Title: Intra-abdominal pressure measurements in lateral decubitus versus supine position
Author(s): DE KEULENAER BL, CHEATHAM ML, DE WAELE JJ, KIMBALL EJ, POWELL B, DAVIS WA, JENKINS IR
Journal: Acta Clinica Belgica
Volume: 64    Issue: 3   Date: 2009   
Pages: 210-215
DOI: 10.2143/ACB.64.3.1002487

Abstract :






Objective: Intra-abdominal pressure (IAP) has traditionally been measured in the supine position, however, measuring the pressure in lateral semi-recumbent position has not been studied.
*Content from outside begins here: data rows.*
(** * mcp-monitor: the telemetry collector and the interceptor

    A shallow embedding of [src/collector.ts] (class [TelemetryCollector]) and
    [src/interceptor.ts] (class [MCPInterceptor]), with the record types of
    [src/types.ts].

    Modelling conventions.
    - JavaScript numbers that the program uses as millisecond counts, sizes and
      counters are integers ([Z]).  Module [Double] has the arithmetic of
      IEEE 754 doubles; the error rate and the success rate of a snapshot
      are the doubles that the code computes.  A mean is kept as the exact
      quotient ([Q], compared with [==]) of the sum of the durations, which
      are integers, by their number; [mean_of] is the same mean with every
      addition and the division rounded.
    - JavaScript strings are [string]s, one character per code unit.
    - An array is a [list] in index order, [push] appends at the end.
    - [Date.now()] and [nanoid()] are read from an oracle carried by the host
      part of the state; each call consumes one reading.
    - [EventEmitter.emit] appends to a log of emitted events.  The listeners
      registered on the collector are not part of the two classes and not of
      the model: a call of [emit] returns normally.
    - A capability is called without a receiver, the way the wrappers call
      the original function.
    - A [Map] is an association list in insertion order. *)

From Stdlib Require Import ZArith QArith Qround Ascii String.
From Stdlib Require SpecFloat.
From stdpp Require Import base list strings sorting pretty gmap.

#[local] Open Scope Z_scope.

(** ** JavaScript numbers *)

(** A Number is an IEEE 754 double: [spec_float] of the Standard Library at
    precision 53 and maximal exponent 1024, with its correctly rounded
    operations. *)
Module Double.

Definition double : Type := SpecFloat.spec_float.

(** The Number value for the integer [n]: the nearest double, ties to even. *)
Definition of_Z (n : Z) : double := SpecFloat.binary_normalize 53 1024 n 0 false.

Definition add : double → double → double := SpecFloat.SFadd 53 1024.
Definition sub : double → double → double := SpecFloat.SFsub 53 1024.
Definition mul : double → double → double := SpecFloat.SFmul 53 1024.
Definition div : double → double → double := SpecFloat.SFdiv 53 1024.

(** [a === b] on Numbers. *)
Definition eqb : double → double → bool := SpecFloat.SFeqb.

(** The integer that a finite double with an integral value stands for. *)
Definition to_Z (x : double) : option Z :=
  match x with
  | SpecFloat.S754_zero _ => Some 0
  | SpecFloat.S754_finite sign m e =>
      let magnitude := if decide (0 ≤ e) then Z.pos m * 2 ^ e else Z.pos m / 2 ^ (- e) in
      Some (if sign then - magnitude else magnitude)
  | _ => None
  end.

End Double.

(** [Number::toString(x)] for the Number value [x] of an integer.  The digits
    are those of the shortest decimal numeral that denotes [x]: for
    [k = 1, 2, ...] the [k]-digit integers [s] next to [v / 10^(n - k)] are
    tried, [n] being the number of digits of [v] or one more, until
    [s × 10^(n - k)] rounds to [x]; of several the closest to [x] is taken.
    Up to 21 digits the numeral is written out, beyond that the exponent
    notation is used. *)
Definition denotes (v s scale : Z) : bool :=
  Double.eqb (Double.of_Z (s * scale)) (Double.of_Z v).

Definition digit_candidates (v k : Z) : list (Z * Z) :=
  let nd := Z.of_nat (String.length (pretty v)) in
  List.filter
    (λ '(s, n), bool_decide (0 ≤ n - k ∧ 10 ^ (k - 1) ≤ s < 10 ^ k)
                && denotes v s (10 ^ (n - k)))
    [(v / 10 ^ (nd - k), nd); (v / 10 ^ (nd - k) + 1, nd);
     (v / 10 ^ (nd + 1 - k), nd + 1); (v / 10 ^ (nd + 1 - k) + 1, nd + 1)].

(** Of two candidates the one closer to [v], an even [s] on a tie. *)
Definition closer (v k : Z) (a b : Z * Z) : Z * Z :=
  let distance := λ c : Z * Z, Z.abs (c.1 * 10 ^ (c.2 - k) - v) in
  if decide (distance b < distance a) then b
  else if decide (distance b = distance a ∧ Z.even b.1 = true ∧ Z.even a.1 = false) then b
  else a.

Definition closest (v k : Z) (candidates : list (Z * Z)) : option (Z * Z) :=
  match candidates with
  | [] => None
  | c :: rest => Some (fold_left (closer v k) rest c)
  end.

Fixpoint shortest_digits (v : Z) (ks : list Z) : option (Z * Z * Z) :=
  match ks with
  | [] => None
  | k :: ks' =>
      match closest v k (digit_candidates v k) with
      | Some (s, n) => Some (k, s, n)
      | None => shortest_digits v ks'
      end
  end.

Definition exponent_notation (s n : Z) : string :=
  match pretty s with
  | String first rest =>
      String first (if decide (rest = "") then "" else "." +:+ rest)
      +:+ "e+" +:+ pretty (n - 1)
  | EmptyString => ""
  end.

Definition Number_toString (number : Z) : string :=
  if decide (number = 0) then "0"
  else
    let sign := if decide (number < 0) then "-" else "" in
    match Double.to_Z (Double.of_Z (Z.abs number)) with
    | None => sign +:+ "Infinity"
    | Some v =>
        match shortest_digits v (Z.of_nat <$> seq 1 17) with
        | Some (k, s, n) =>
            if decide (n ≤ 21) then sign +:+ pretty (s * 10 ^ (n - k))
            else sign +:+ exponent_notation s n
        | None => sign +:+ pretty v
        end
    end.

(** ** JavaScript values *)

(** The values of the model: primitives, a plain object with its own data
    properties (its prototype is [Object.prototype]), [new Error(message)]
    and [new TypeError(message)].  [JSNumber n] is the Number value for the
    integer [n]. *)

#[warnings="-register-all"]
Inductive JSValue : Type :=
| JSUndefined
| JSNull
| JSBool (b : bool)
| JSNumber (n : Z)
| JSString (s : string)
| JSObject (props : list (string * JSValue))
| JSError (message : string)
| JSTypeError (message : string).

(** [{}] *)
Definition empty_object : JSValue := JSObject [].

(** ToBoolean. *)
Definition truthy (v : JSValue) : bool :=
  match v with
  | JSUndefined | JSNull => false
  | JSBool b => b
  | JSNumber n => negb (n =? 0)
  | JSString s => negb (String.eqb s "")
  | JSObject _ | JSError _ | JSTypeError _ => true
  end.

(** [a || b] *)
Definition js_or (a b : JSValue) : JSValue := if truthy a then a else b.

(** [args[0]]: reading past the end of an array gives [undefined]. *)
Definition arg0 (args : list JSValue) : JSValue := default JSUndefined (args !! 0%nat).

(** How an expression completes: with a value, or by throwing. *)
Inductive Outcome (A : Type) : Type :=
| Returns (a : A)
| Throws (thrown : JSValue).

Arguments Returns {A} a.
Arguments Throws {A} thrown.

(** The message of the [TypeError] of ToPrimitive, in the wording of V8. *)
Definition cannot_convert : string := "Cannot convert object to primitive value".

(** [String(v)].  For an object the conversion calls [toString]: the one of
    [Object.prototype] gives ["[object Object]"]; an own property [toString]
    hides it, and as no value of the model is callable, neither it nor
    [valueOf] yields a primitive and the conversion throws a [TypeError]. *)
Definition String_of (v : JSValue) : Outcome string :=
  match v with
  | JSUndefined => Returns "undefined"
  | JSNull => Returns "null"
  | JSBool true => Returns "true"
  | JSBool false => Returns "false"
  | JSNumber n => Returns (Number_toString n)
  | JSString s => Returns s
  | JSObject props =>
      if decide ("toString" ∈ props.*1) then Throws (JSTypeError cannot_convert)
      else Returns "[object Object]"
  | JSError m => Returns (if String.eqb m "" then "Error" else "Error: " +:+ m)
  | JSTypeError m => Returns (if String.eqb m "" then "TypeError" else "TypeError: " +:+ m)
  end.

(** [error instanceof Error ? error.message : String(error)] *)
Definition error_message (e : JSValue) : Outcome string :=
  match e with
  | JSError m | JSTypeError m => Returns m
  | _ => String_of e
  end.

(** [s || 'Unknown error'] for an optional string [s]: [undefined] and the
    empty string are falsy. *)
Definition or_unknown (s : option string) : string :=
  match s with
  | Some m => if String.eqb m "" then "Unknown error" else m
  | None => "Unknown error"
  end.

(** ** Whitespace and [split(/\s+/)] *)

(** The code units below 256 that [\s] matches: TAB, LF, VT, FF, CR, space
    and the no-break space. *)
Definition is_space (c : ascii) : bool :=
  let n := nat_of_ascii c in
  ((9 <=? n) && (n <=? 13))%nat || (n =? 32)%nat || (n =? 160)%nat.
Design: A single centre prospective 1-day study. Patients: 10 patients admitted for more then 24 hours who were mechanically ventilated and had an indwelling urinary catheter. Methods: Inclusion criteria included were age >18 years, sedated to a RASS score of -5 and mechanically ventilated. The pressures were measured via the bladder with the mid-axillary line as zero reference point. When patients were nursed in lateral decubitus, pressures were measured and compared immediately to the supine position. Results: 10 patients were included with a total of 60 measurements. The male/female ratio was 9:1 with a mean APACHE Π score of 11.5 [95% CI 4.8-22.4], SAPS 2 of 31.5 [95% CI 8.9-35.8] and SOFA score of 4.0 [95% CI 1.8-7.2]. Four patients were medical and 6 were surgical. The mean IAP at different time intervals (morning, afternoon and evening) in lateral and supine position were 10.9 ± 2.0 (in mmHg) vs 6.6 ±3.2 (SD with p < 0.001); 11.0±4.0 vs 5.4±2.2 (p < 0.0005) and 11.6±3.8 vs 7.8±3.0 (p< 0.001). Overall, the LSP did not change signifi cantly (p= 0.76), but the SP did (p=0.006) with the afternoon reading being significantly lower than the evening measurement. However, the trend in the difference (LSP minus SP) was not significant (p=0.43). Conclusion: There was a signifi ant statistical difference in the pressures measured in LSP versus SP. The LSP position should not be used to measure IAP.